Access to Palliative Care: A Neglected Component of the Right to Health

People facing life-threatening illnesses are deeply vulnerable: often in severe physical pain, worried about death, incapacitation, or the fate of their loved-ones. Much of this anguish is unnecessary. Palliative care effectively manages pain, treats physical symptoms, and offers psychological, social, and legal support for patients and families. Yet palliative care is often unavailable or inadequate, as policy makers and doctors prioritize prevention and curative treatment over quality-of-life care.

This report summarizes a June 2011 panel discussion organized by Human Rights Watch and the Open Society Foundations about human rights mechanisms that address the lack of palliative care.
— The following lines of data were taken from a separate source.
(* ===== verification/OptimizeSettled.v ===== *)
(** * OptimizeSettled: when no pass has anything to do

    A round of [optimize_function] that changes nothing. [split_slots] adds types of
    temporaries for the fields of a slot that it then leaves as it is, and no pass reads
    more of these types than those of the temporaries that the instructions name. *)

From S2P Require Import Prelude Arith Ir IrFold IrVerify IrDefinitions IrSem Optimize IrSim OptimizeCounts OptimizeSingle OptimizeGraph OptimizeMerge OptimizePeephole OptimizeMeasure OptimizeEnds OptimizeRounds.

(** The function with other types of its temporaries. *)
Definition with_temps (f : ir_function) (types : list ir_type) : ir_function := with_body f (fn_params f) (fn_blocks f) types.

Lemma with_temps_id f : with_temps f (fn_temps f) = f.
Proof. by destruct f. Qed.

Lemma with_temps_twice f ts ts' : with_temps (with_temps f ts) ts' = with_temps f ts'.
Proof. done. Qed.

(** ** Folding and the peephole rules *)

Lemma fold_constants_temps f ts : fold_constants f = (f, false) -> fold_constants (with_temps f ts) = (with_temps f ts, false).
Proof.
  unfold fold_constants, rewrite_insts. cbn [with_temps with_body fn_blocks fn_temps with_blocks]. intros [= Hb Hc].
  change (all_insts (with_temps f ts)) with (all_insts f). rewrite Hc. f_equal. unfold with_blocks, with_temps, with_body. cbn. f_equal.
  by apply (f_equal fn_blocks) in Hb.
Qed.

Lemma peephole_block_temps c f ts b before rest : peephole_block c (with_temps f ts) b before rest = peephole_block c f b before rest.
Proof.
  remember (length rest) as n eqn:En. assert (length rest <= n)%nat as H by lia. clear En. revert before rest H.
  assert (Hr : forall l inst, retarget_inst (set_block (with_temps f ts) b l) inst = retarget_inst (set_block f b l) inst).
  { intros l inst. assert (forall steps x t, final_from (set_block (with_temps f ts) b l) steps x t = final_from (set_block f b l) steps x t) as Hf.
    { intros steps. induction steps as [|steps IH]; intros x t; [done|]. cbn [final_from].
      change (jumps_to (set_block (with_temps f ts) b l) t) with (jumps_to (set_block f b l) t). by destruct (jumps_to _ t). }
    assert (forall o, retarget (set_block (with_temps f ts) b l) o = retarget (set_block f b l) o) as Ho.
    { intros o. unfold retarget. destruct (block_of o); [|done]. unfold final_target. rewrite Hf. done. }
    unfold retarget_inst. by rewrite !Ho. }
  induction n as [|n IH]; intros before [|inst after] H; cbn [length] in H; try lia; try done. cbn [peephole_block].
  destruct after as [|next after'].
  - rewrite Hr. destruct (bool_decide _ && _); [by rewrite IH by (cbn; lia)|]. by destruct (retarget_inst _ _).
  - rewrite Hr. change (fuses (with_temps f ts) c) with (fuses f c). cbn [length] in H.
    destruct (bool_decide _ && _); [by rewrite IH by (cbn [length]; lia)|]. destruct (fuses f c _ next); [by rewrite IH by lia|].
    destruct (retarget_inst _ _). by rewrite IH by (cbn [length]; lia).
Qed.

Lemma apply_peephole_temps f ts :
  apply_peephole_rules (with_temps f ts) = (with_temps (apply_peephole_rules f).1 ts, (apply_peephole_rules f).2).
Proof.
  unfold apply_peephole_rules. change (count (with_temps f ts)) with (count f). change (fn_blocks (with_temps f ts)) with (fn_blocks f).
  assert (forall bs g changed, fold_left (peephole_at (count f)) bs (with_temps g ts, changed) =
    (with_temps (fold_left (peephole_at (count f)) bs (g, changed)).1 ts, (fold_left (peephole_at (count f)) bs (g, changed)).2)) as H; [|apply H].
  induction bs as [|b bs IH]; intros g changed; [done|]. cbn [fold_left].
  assert (peephole_at (count f) (with_temps g ts, changed) b = (with_temps (peephole_at (count f) (g, changed) b).1 ts, (peephole_at (count f) (g, changed) b).2)) as ->.
  { unfold peephole_at. rewrite peephole_block_temps. change (block (with_temps g ts) b) with (block g b). by destruct (peephole_block _ _ _ _ _). }
  destruct (peephole_at (count f) (g, changed) b) as [h c]. apply IH.
Qed.

(** ** Slots *)

(** The fields found, but for their temporaries. *)
Definition alike (st st' : found) : Prop :=
  map (fun s => (sf_offset s, sf_type s)) (fst st) = map (fun s => (sf_offset s, sf_type s)) (fst st').

Lemma find_alike o l l' : map (fun s => (sf_offset s, sf_type s)) l = map (fun s => (sf_offset s, sf_type s)) l' ->
  sf_type <$> List.find (fun s => same_operand (sf_offset s) o) l = sf_type <$> List.find (fun s => same_operand (sf_offset s) o) l'.
Proof.
  revert l'. induction l as [|s l IH]; intros [|s' l']; try done. intros [= Eo Et H]. cbn [List.find]. rewrite Eo.
  destruct (same_operand (sf_offset s') o); [cbn; by rewrite Et|by apply IH].
Qed.

Lemma field_at_alike st st' o t : alike st st' ->
  match field_at st o t, field_at st' o t with Some s, Some s' => alike s s' | None, None => True | _, _ => False end.
Proof.
  destruct st as [l ts], st' as [l' ts']. intros H. unfold field_at. pose proof (find_alike o l l' H) as Hf.
  destruct (List.find _ l) as [s|], (List.find _ l') as [s'|]; try discriminate Hf.
  - injection Hf as ->. by destruct (bool_decide _).
  - assert (length l = length l') as -> by (apply (f_equal length) in H; cbn in H; by rewrite !length_map in H).
    destruct (_ <=? _)%nat; [done|]. unfold alike in *. cbn in *. by rewrite !map_app, H.
Qed.

(** A loop that treats fields alike in the same way. *)
Definition same_way {A} (step : found -> A -> bool * found) : Prop :=
  forall st st' x, alike st st' -> (step st x).1 = (step st' x).1 /\ alike (step st x).2 (step st' x).2.

Lemma while_ok_alike {A} (step : found -> A -> bool * found) l st st' : same_way step -> alike st st' ->
  (while_ok step l st).1 = (while_ok step l st').1 /\ alike (while_ok step l st).2 (while_ok step l st').2.
Proof.
  intros Hs. revert st st'. induction l as [|x l IH]; intros st st' H; [done|]. cbn [while_ok].
  destruct (Hs st st' x H) as [E1 E2]. destruct (step st x) as [ok s], (step st' x) as [ok' s']. cbn [fst snd] in *. subst ok'.
  destruct ok; [by apply IH|done].
Qed.

Lemma add_field_alike st st' o t : alike st st' -> (add_field st o t).1 = (add_field st' o t).1 /\ alike (add_field st o t).2 (add_field st' o t).2.
Proof. intros H. unfold add_field. pose proof (field_at_alike st st' o t H). by destruct (field_at st o t), (field_at st' o t). Qed.

Lemma ptradd_fields_alike f p use st st' : alike st st' ->
  (ptradd_fields f p use st).1 = (ptradd_fields f p use st').1 /\ alike (ptradd_fields f p use st).2 (ptradd_fields f p use st').2.
Proof.
  intros H. unfold ptradd_fields. destruct (i_result use) as [r|]; [|done]. apply while_ok_alike; [|done].
  intros s s' [q inst] Hs. destruct (_ || _); [done|]. destruct (accesses inst r); [by apply add_field_alike|done].
Qed.

Lemma slot_fields_alike f p base st st' : alike st st' ->
  (slot_fields f p base st).1 = (slot_fields f p base st').1 /\ alike (slot_fields f p base st).2 (slot_fields f p base st').2.
Proof.
  intros H. apply while_ok_alike; [|done]. intros s s' [q use] Hs. destruct (escapes_in use base); [done|].
  destruct (accesses use base); [by apply add_field_alike|]. destruct (bool_decide _ && _); [|done].
  destruct (_ || _); [done|]. by apply ptradd_fields_alike.
Qed.

(** Whether the slot at a position goes, which the types of the temporaries have no part in. *)
Definition splits (f : ir_function) (b i : nat) : bool := (split_at f b i).2.

Lemma split_at_stays f b i : splits f b i = false -> exists ts, split_at f b i = (with_temps f ts, false).
Proof.
  unfold splits, split_at. destruct (inst_at f b i) as [inst|]; [|exists (fn_temps f); by rewrite with_temps_id].
  destruct (i_result inst) as [base|]; [|exists (fn_temps f); by rewrite with_temps_id].
  destruct (bool_decide _ && _ && _); [|exists (fn_temps f); by rewrite with_temps_id].
  destruct (slot_fields f (b, i) base _) as [ok [fields temps]]. destruct (negb ok || no_issue fields); [|done]. by exists temps.
Qed.

Lemma splits_temps f ts b i : splits (with_temps f ts) b i = splits f b i.
Proof.
  unfold splits, split_at. change (inst_at (with_temps f ts) b i) with (inst_at f b i). destruct (inst_at f b i) as [inst|]; [|done].
  destruct (i_result inst) as [base|]; [|done]. change (written_again (with_temps f ts)) with (written_again f).
  destruct (bool_decide _ && _ && _); [|done]. change (slot_fields (with_temps f ts)) with (slot_fields f).
  destruct (slot_fields_alike f (b, i) base ([], fn_temps (with_temps f ts)) ([], fn_temps f) eq_refl) as [E1 E2].
  destruct (slot_fields f (b, i) base ([], fn_temps (with_temps f ts))) as [ok [fields temps]], (slot_fields f (b, i) base ([], fn_temps f)) as [ok' [fields' temps']].
  unfold alike in E2. cbn [fst snd] in *. subst ok'. assert (no_issue fields = no_issue fields') as -> by (by destruct fields, fields').
  by destruct (negb ok || _).
Qed.

Lemma split_block_changed n f b i : (split_block n f b i true).2 = true.
Proof. revert f i. induction n as [|n IH]; intros f i; [done|]. cbn [split_block]. destruct (_ <=? i)%nat; [done|]. destruct (split_at f b i) as [g []]; apply IH. Qed.

(** A block where nothing goes stays as it is, whatever the types of the temporaries. *)
Lemma split_block_stays n f b i : (split_block n f b i false).2 = false ->
  forall ts, exists ts', split_block n (with_temps f ts) b i false = (with_temps f ts', false).
Proof.
  revert f i. induction n as [|n IH]; intros f i H ts; [by exists ts|]. cbn [split_block] in *. change (block (with_temps f ts) b) with (block f b).
  destruct (_ <=? i)%nat; [by exists ts|]. destruct (splits f b i) eqn:E.
  - exfalso. unfold splits in E. destruct (split_at f b i) as [g []]; [|done]. by rewrite split_block_changed in H.
  - destruct (split_at_stays f b i E) as [ts1 E1]. rewrite E1 in H. rewrite <- (splits_temps f ts) in E.
    destruct (split_at_stays _ b i E) as [ts2 ->]. rewrite with_temps_twice. by apply (IH (with_temps f ts1)) with (ts := ts2) in H.
Qed.

Lemma split_slots_stays f : (split_slots f).2 = false -> forall ts, exists ts', split_slots (with_temps f ts) = (with_temps f ts', false).
Proof.
  set (step := fun (st : ir_function * bool) b => split_block (length (block (fst st) b)) (fst st) b 0 (snd st)).
  assert (Heq : forall ts, split_slots (with_temps f ts) = fold_left step (seq 0 (length (fn_blocks f))) (with_temps f ts, false)) by done.
  rewrite <- (with_temps_id f) at 1. generalize (fn_temps f) as ts0. intros ts0 H ts. rewrite Heq in H |- *. clear Heq. revert ts0 H ts.
  generalize (seq 0 (length (fn_blocks f))). intros bs.
  assert (Htrue : forall bs g, (fold_left step bs (g, true)).2 = true).
  { clear bs. induction bs as [|b bs IH]; intros g; [done|]. cbn [fold_left]. unfold step at 2. cbn [fst snd].
    pose proof (split_block_changed (length (block g b)) g b 0) as E. destruct (split_block _ _ _ _ _) as [h c]. cbn in E. subst c. apply IH. }
  induction bs as [|b bs IH]; intros ts0 H ts; [by exists ts|].
  cbn [fold_left] in *. unfold step at 2 in H. unfold step at 2. cbn [fst snd] in *.
  change (block (with_temps f ts)) with (block f). change (block (with_temps f ts0)) with (block f) in H.
  destruct (split_block (length (block f b)) (with_temps f ts0) b 0 false) as [g [|]] eqn:E; [by rewrite Htrue in H|].
  assert (Hs : (split_block (length (block f b)) (with_temps f ts0) b 0 false).2 = false) by (by rewrite E).
  pose proof (split_block_stays _ _ _ _ Hs) as Hb. destruct (Hb ts0) as [ts1 E1]. rewrite with_temps_twice, E in E1. injection E1 as ->.
  destruct (Hb ts) as [ts2 E2]. rewrite with_temps_twice in E2. rewrite E2. apply (IH ts1 H ts2).
Qed.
This side event at the United Nations Human Rights Council explored:

• the legal obligations of states;
• palliative care as key to the right of everyone to the highest attainable standard of physical and mental health;
• the failure to treat severe pain as cruel, inhuman or degrading treatment;
• best practices around human rights approaches to palliative care;
• the Human Rights Council’s enforcement mechanisms, and how it can work with international bodies to improve palliative care availability;
• opportunities for cooperation across regions to promote palliative care as a component of the right to health.

Participants included:

• Tabaré Vázquez, Director and Professor, Radiotherapy Service of the Department of Oncology, School of Medicine, La Universidad de la Republica; Head of Radiotherapy Services at the National Institute of Oncology, Uruguay Ministry of Health; former president of Uruguay;
• Diederik Lohman, Senior Researcher, Human Rights Watch;
• Liliana de Lima, Executive Director, International Association for Hospice and Palliative Care;
• Faith Mwangi-Powell, Executive Director, African Palliative Care Association;
• M. R. Rajagopal, Chairman, Pallium India.